Search code examples
akkaactorforkjoinpool

Actors, ForkJoinPool, and ordering of messages


I need help understanding how an Actor system can use ForkJoinPool and maintain ordering guarantees.

I have been playing with Actr https://github.com/zakgof/actr which is a simple small actor system. I think my question applies to Akka as well. I have a simple bit of code that sends one Actor numbers 1 to 10. The Actor just prints the messages; and the messages are not in order. I get 1,2,4,3,5,6,8,7,9,10.

I think this has to do with the ForkJoinPool. Actr wraps a message into a Runnable and sends it to the ForkJoin Executor. When the task executes it puts the message onto the destination Actor's queue and processes it. My understanding of ForkJoinPool is that tasks are distributed to multiple threads. I've added logging and the messages 1,2,3,... are being distributed to different threads and the messages are put on to the Actor's queue out of order.

Am I missing something? Actr's Scheduler is similar to Akka's Disapatcher and it can be found here: https://github.com/zakgof/actr/blob/master/src/main/java/com/zakgof/actr/impl/ExecutorBasedScheduler.java

The ExecutorBasedScheduler is constructed with a ForkJoinPool.commonPool like so:

public static IActorScheduler newForkJoinPoolScheduler(int throughput) {
    return new ExecutorBasedScheduler(ForkJoinPool.commonPool(), throughput);
}

How can an Actor use ForkJoinPool and keep messages in order?


Solution

  • I can't speak to Actr at all, but in Akka the individual messages are not created as ForkJoinPool tasks. (One task per message seems like a very bad approach for many reasons, not just ordering issues. Namely that messages can typically be processed very quickly and if you had one task per message the overhead would be awfully high. You want to have some batching, at least under load, so that you get better thread locality and less overhead.)

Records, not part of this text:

(** * Street View Explorer MCP server: the request handlers of [src/index.ts]

    A shallow embedding of the tool-call dispatcher of the server: the three
    Zod input schemas, the four tool handlers ([get_street_view],
    [get_metadata], [create_html_page], [list_saved_images]) and the helpers
    they call ([ensureDirectoryExists], [parseLatLng], [makeApiRequest],
    [makeMetadataRequest]), and the list of tools that the server advertises.

    The handlers are effectful.  They are written in a small state-and-
    exception monad whose state is the file system together with the
    chronological trace of every observable action (file-system calls, HTTP
    requests, image codec calls, log lines).  What the outside world answers
    (the HTTP response, what the image codec makes of a buffer, the clock, the
    API key of the process environment) is a parameter of the development. *)

From Stdlib Require Import ZArith QArith String Ascii List Bool Lia Permutation Sorted.
From stdpp Require Import gmap strings list fin_maps pretty sorting.

Local Open Scope Z_scope.

(** ** JavaScript values *)

(** A JavaScript number as [JSON.parse] can deliver it: a finite double, which
    is a rational, or an infinity (the literal 1e999 overflows to one).  NaN
    has no JSON spelling.  Comparisons and [Number.isInteger] on doubles agree
    with the same operations on the rationals they denote. *)
Inductive number :=
| Fin (q : Q)
| Infinity (negative : bool).

Definition num (z : Z) : number := Fin (inject_Z z).

Definition isInteger (n : number) : bool :=
  match n with
  | Fin q => Pos.eqb (Qden (Qred q)) 1
  | Infinity _ => false
  end.

Definition compare_to (n : number) (z : Z) : comparison :=
  match n with
  | Fin q => Qcompare q (inject_Z z)
  | Infinity false => Gt
  | Infinity true => Lt
  end.

(** [n < z] and [n > z] for a number [n] and an integer literal [z]. *)
Definition lt_lit (n : number) (z : Z) : bool :=
  match compare_to n z with Lt => true | _ => false end.

Definition gt_lit (n : number) (z : Z) : bool :=
  match compare_to n z with Gt => true | _ => false end.

(** The values of a tool call's argument bag, and of the JSON documents the
    handlers answer with. *)
#[warnings="-register-all"]
Inductive json :=
| JNull
| JBool (b : bool)
| JNumber (n : number)
| JString (s : string)
| JArray (xs : list json)
| JObject (kvs : list (string * json)).

(** An object literal with possibly [undefined] members: [JSON.stringify]
    leaves the undefined ones out. *)
Definition obj (members : list (string * option json)) : json :=
  JObject (omap (λ kv, match kv.2 with Some v => Some (kv.1, v) | None => None end) members).

(** [request.params.arguments]: absent, or a record of JSON values. *)
Abbreviation arguments := (option (gmap string json)).

(** ** Zod schemas *)

Inductive ZodIssueCode := invalid_type | too_small | too_big | invalid_enum_value | custom.

Inductive PathSeg := Key (k : string) | Index (i : nat).

(** [issue_message] is the message the schema declares, if it declares one;
    otherwise Zod's default text for the code applies. *)
Record ZodIssue := mkIssue {
  issue_code : ZodIssueCode;
  issue_path : list PathSeg;
  issue_message : option string
}.

(** What a schema's [_parse] returns: the issues it raised and the parsed
    value, which is missing when the parse was aborted (Zod's INVALID).  A
    value with issues is Zod's "dirty" status. *)
Record ParseReturn (A : Type) := mkParse {
  value : option A;
  issues : list ZodIssue
}.
Arguments mkParse {A} _ _.
Arguments value {A} _.
Arguments issues {A} _.

Definition OK {A} (a : A) : ParseReturn A := mkParse (Some a) [].
Definition DIRTY {A} (a : A) (iss : list ZodIssue) : ParseReturn A := mkParse (Some a) iss.
Definition INVALID {A} (iss : list ZodIssue) : ParseReturn A := mkParse None iss.

(** A schema reads the member at [path] of the input, [None] for undefined. *)
Definition schema (A : Type) : Type := list PathSeg → option json → ParseReturn A.

Definition issue_if (b : bool) (i : ZodIssue) : list ZodIssue := if b then [i] else [].

(** [z.string()] *)
Definition z_string : schema string := λ path input,
  match input with
  | Some (JString s) => OK s
  | _ => INVALID [mkIssue invalid_type path None]
  end.

(** [z.string().min(n, message)] *)
Definition z_string_min (n : nat) (message : string) : schema string := λ path input,
  match input with
  | Some (JString s) =>
      DIRTY s (issue_if (String.length s <? n)%nat (mkIssue too_small path (Some message)))
  | _ => INVALID [mkIssue invalid_type path None]
  end.

(** [z.number().int().min(lo)] followed by [.max(hi)] when [hi] is given.  All
    the checks run, each adding its own issue. *)
Definition z_number_int_min_max (lo : Z) (hi : option Z) : schema number := λ path input,
  match input with
  | Some (JNumber n) =>
      DIRTY n (issue_if (negb (isInteger n)) (mkIssue invalid_type path None)
               ++ issue_if (lt_lit n lo) (mkIssue too_small path None)
               ++ match hi with
                  | Some h => issue_if (gt_lit n h) (mkIssue too_big path None)
                  | None => []
                  end)
  | _ => INVALID [mkIssue invalid_type path None]
  end.

(** [z.enum(values)] *)
Definition z_enum (values : list string) : schema string := λ path input,
  match input with
  | Some (JString s) =>
      if existsb (String.eqb s) values then OK s
      else INVALID [mkIssue invalid_enum_value path None]
  | _ => INVALID [mkIssue invalid_type path None]
  end.

(** [.optional()]: undefined is accepted as it is. *)
Definition optional {A} (inner : schema A) : schema (option A) := λ path input,
  match input with
  | None => OK None
  | Some _ => let r := inner path input in mkParse (Some <$> value r) (issues r)
  end.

    Essentially, in Akka, the actor mailboxes are queues within an object. When a message is received by the mailbox it will check if it has already scheduled a task, if not, it will add a new task to the ForkJoinPool. So the ForkJoinPool task isn't "process this message", but instead "process the Runnable associated with this specific Actor's mailbox". Some period of time then obviously passes before the task gets scheduled and the Runnable runs. When the Runnable runs, the mailbox may have received many more messages. But they will just have been added to the queue and the Runnable will then just process as many of them as it is configured to do, in the order in which they were received.

    This is why, in Akka, you can guarantee the order of messages within a mailbox, but cannot guarantee the order of messages sent to different Actors. If I send message A to Actor Alpha, then message B to Actor Beta, then message C to Actor Alpha, I can guarantee that A will be before C. But B might happen before, after, or at the same time as A and C. (Because A and C will be handled by the same task, but B will be a different task.)

    Messaging Ordering Docs : More details on what is guaranteed and what isn't regarding ordering.

    Dispatcher Docs : Dispatchers are the connection between Actors and the actual execution. ForkJoinPool is only one implementation (although a very common one).

    EDIT: Just thought I'd add some links to the Akka source to illustrate. Note that these are all internal APIs. tell is how you use it, this is all behind the scenes. (I'm using permalinks so that my links don't bitrot, but be aware that Akka may have changed in the version you are using.)

    The key bits are in akka.dispatch.Dispatcher.scala

    Your tell will go through some hoops to get to the right mailbox. But eventually:

    • dispatch method gets called to enqueue it. This is very simple, just enqueue and call the registerForExecution method
    • registerForExecution This method actually checks to see if scheduling is needed first. If it needs scheduling it uses the executorService to schedule it. Note that the executorService is abstract, but execute is called on that service providing the mailbox as an argument.
    • execute If we assume the implementation is ForkJoinPool, this is the executorService execute method we end up in. Essentially we just create a ForkJoinTask with the supplied argument (the mailbox) as the runnable.
    • run The Mailbox is conveniently a Runnable so the ForkJoinPool will eventually call this method once scheduled. You can see that it processes special system messages then calls processMailbox then (in a finally) calls registerForExecution again. Note that registerForExecution checks if it needs scheduling first so this isn't an infinite loop, it's just checking if there are is remaining work to do. While we are in the Mailbox class you can also look at some of the methods that we used in the Dispatcher to see if scheduling is needed, to actually add messages to the queue,etc.
    • processMailbox Is essentially just a loop over calling actor.invoke except that it has to do lots of checking to see if it has system messages, if it's out of work, if it's passed a threshold, if it has been interrupted, etc.
    • invoke is where the code you write (the receiveMessage) actually gets called.

    If you actually click through all of those links you'll see that I'm simplifying a lot. There's lots of error handling and code to make sure everything is thread safe, super efficient, and bulletproof. But that's the gist of the code flow.